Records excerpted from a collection
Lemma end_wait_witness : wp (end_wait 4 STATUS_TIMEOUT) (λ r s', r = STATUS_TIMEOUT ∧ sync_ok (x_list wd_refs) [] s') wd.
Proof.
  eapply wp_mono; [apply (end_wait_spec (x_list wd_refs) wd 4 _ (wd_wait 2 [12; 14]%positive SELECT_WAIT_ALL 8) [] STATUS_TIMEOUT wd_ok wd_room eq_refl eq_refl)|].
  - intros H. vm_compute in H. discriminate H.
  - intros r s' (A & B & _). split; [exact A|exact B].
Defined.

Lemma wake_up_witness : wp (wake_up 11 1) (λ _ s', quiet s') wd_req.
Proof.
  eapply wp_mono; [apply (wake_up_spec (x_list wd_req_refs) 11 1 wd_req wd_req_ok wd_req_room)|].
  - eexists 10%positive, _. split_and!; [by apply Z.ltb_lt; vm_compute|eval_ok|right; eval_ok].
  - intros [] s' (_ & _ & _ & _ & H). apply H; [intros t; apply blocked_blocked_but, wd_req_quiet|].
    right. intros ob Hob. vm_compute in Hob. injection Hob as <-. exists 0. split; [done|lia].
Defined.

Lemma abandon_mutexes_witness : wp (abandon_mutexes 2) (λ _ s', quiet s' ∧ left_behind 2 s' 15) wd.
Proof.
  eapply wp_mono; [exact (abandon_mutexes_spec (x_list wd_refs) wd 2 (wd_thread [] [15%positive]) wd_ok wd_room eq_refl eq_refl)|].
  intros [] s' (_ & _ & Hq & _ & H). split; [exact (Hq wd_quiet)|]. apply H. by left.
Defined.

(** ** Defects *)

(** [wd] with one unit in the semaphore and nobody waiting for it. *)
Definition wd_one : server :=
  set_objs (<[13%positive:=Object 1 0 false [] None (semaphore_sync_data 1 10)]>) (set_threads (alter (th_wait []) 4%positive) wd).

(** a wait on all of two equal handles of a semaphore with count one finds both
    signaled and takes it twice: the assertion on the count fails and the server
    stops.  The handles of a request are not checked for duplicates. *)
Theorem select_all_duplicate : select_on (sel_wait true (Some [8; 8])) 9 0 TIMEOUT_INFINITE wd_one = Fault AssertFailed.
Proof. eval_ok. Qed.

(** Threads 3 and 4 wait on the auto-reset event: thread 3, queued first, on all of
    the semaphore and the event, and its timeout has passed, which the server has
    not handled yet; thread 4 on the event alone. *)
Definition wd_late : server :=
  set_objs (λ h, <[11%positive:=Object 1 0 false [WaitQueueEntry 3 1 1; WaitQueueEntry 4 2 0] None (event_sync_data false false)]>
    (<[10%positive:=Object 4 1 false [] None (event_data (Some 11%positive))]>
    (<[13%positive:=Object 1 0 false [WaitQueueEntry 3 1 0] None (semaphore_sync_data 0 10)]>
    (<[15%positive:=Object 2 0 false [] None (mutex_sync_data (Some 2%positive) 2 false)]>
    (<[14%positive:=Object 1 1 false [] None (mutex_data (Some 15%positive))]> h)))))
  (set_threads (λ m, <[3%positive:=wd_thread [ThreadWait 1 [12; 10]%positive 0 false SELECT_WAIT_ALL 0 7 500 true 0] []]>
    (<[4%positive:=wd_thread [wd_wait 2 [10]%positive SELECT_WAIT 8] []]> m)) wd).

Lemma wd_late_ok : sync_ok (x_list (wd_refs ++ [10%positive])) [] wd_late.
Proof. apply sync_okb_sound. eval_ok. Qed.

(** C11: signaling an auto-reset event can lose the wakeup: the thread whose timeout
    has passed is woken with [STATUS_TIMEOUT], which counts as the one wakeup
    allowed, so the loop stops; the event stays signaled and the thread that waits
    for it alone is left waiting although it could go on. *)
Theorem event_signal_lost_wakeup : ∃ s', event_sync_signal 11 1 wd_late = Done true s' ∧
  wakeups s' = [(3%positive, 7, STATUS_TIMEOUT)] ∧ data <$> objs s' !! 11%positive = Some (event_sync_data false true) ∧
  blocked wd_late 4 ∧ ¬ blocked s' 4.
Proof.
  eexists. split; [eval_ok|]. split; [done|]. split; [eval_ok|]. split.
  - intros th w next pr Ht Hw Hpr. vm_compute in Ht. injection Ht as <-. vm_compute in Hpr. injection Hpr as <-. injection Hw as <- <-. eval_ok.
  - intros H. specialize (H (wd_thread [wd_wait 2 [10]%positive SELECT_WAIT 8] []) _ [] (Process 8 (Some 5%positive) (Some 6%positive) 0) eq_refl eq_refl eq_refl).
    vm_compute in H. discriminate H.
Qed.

...

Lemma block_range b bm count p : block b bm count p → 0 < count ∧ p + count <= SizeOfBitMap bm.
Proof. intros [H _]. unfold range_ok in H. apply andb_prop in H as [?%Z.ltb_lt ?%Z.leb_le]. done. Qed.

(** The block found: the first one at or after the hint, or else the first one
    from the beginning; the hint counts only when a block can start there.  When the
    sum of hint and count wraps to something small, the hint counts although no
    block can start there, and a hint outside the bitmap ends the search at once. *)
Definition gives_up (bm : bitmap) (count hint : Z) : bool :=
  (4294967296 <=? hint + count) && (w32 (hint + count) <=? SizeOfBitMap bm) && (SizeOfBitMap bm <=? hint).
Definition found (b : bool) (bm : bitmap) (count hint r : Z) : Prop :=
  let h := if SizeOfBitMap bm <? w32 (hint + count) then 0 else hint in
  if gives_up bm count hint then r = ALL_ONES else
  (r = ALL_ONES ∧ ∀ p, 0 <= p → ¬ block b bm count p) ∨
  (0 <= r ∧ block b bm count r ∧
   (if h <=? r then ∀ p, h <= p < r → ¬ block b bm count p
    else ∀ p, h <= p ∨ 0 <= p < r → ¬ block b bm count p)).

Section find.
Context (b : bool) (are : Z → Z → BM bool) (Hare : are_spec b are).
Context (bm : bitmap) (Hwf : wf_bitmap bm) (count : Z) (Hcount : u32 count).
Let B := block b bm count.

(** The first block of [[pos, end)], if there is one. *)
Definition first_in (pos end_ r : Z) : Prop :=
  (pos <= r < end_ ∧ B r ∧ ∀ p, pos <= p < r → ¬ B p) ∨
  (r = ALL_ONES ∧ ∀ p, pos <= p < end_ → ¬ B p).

## What you have to do
From the records above, copy only the lines starting with the line that holds "- intros H. vm_compute" and going on through the line that holds "- intros []", exactly as written.

## Result of the task
  - intros H. vm_compute in H. discriminate H.
  - intros r s' (A & B & _). split; [exact A|exact B].
Defined.

Lemma wake_up_witness : wp (wake_up 11 1) (λ _ s', quiet s') wd_req.
Proof.
  eapply wp_mono; [apply (wake_up_spec (x_list wd_req_refs) 11 1 wd_req wd_req_ok wd_req_room)|].
  - eexists 10%positive, _. split_and!; [by apply Z.ltb_lt; vm_compute|eval_ok|right; eval_ok].
  - intros [] s' (_ & _ & _ & _ & H). apply H; [intros t; apply blocked_blocked_but, wd_req_quiet|].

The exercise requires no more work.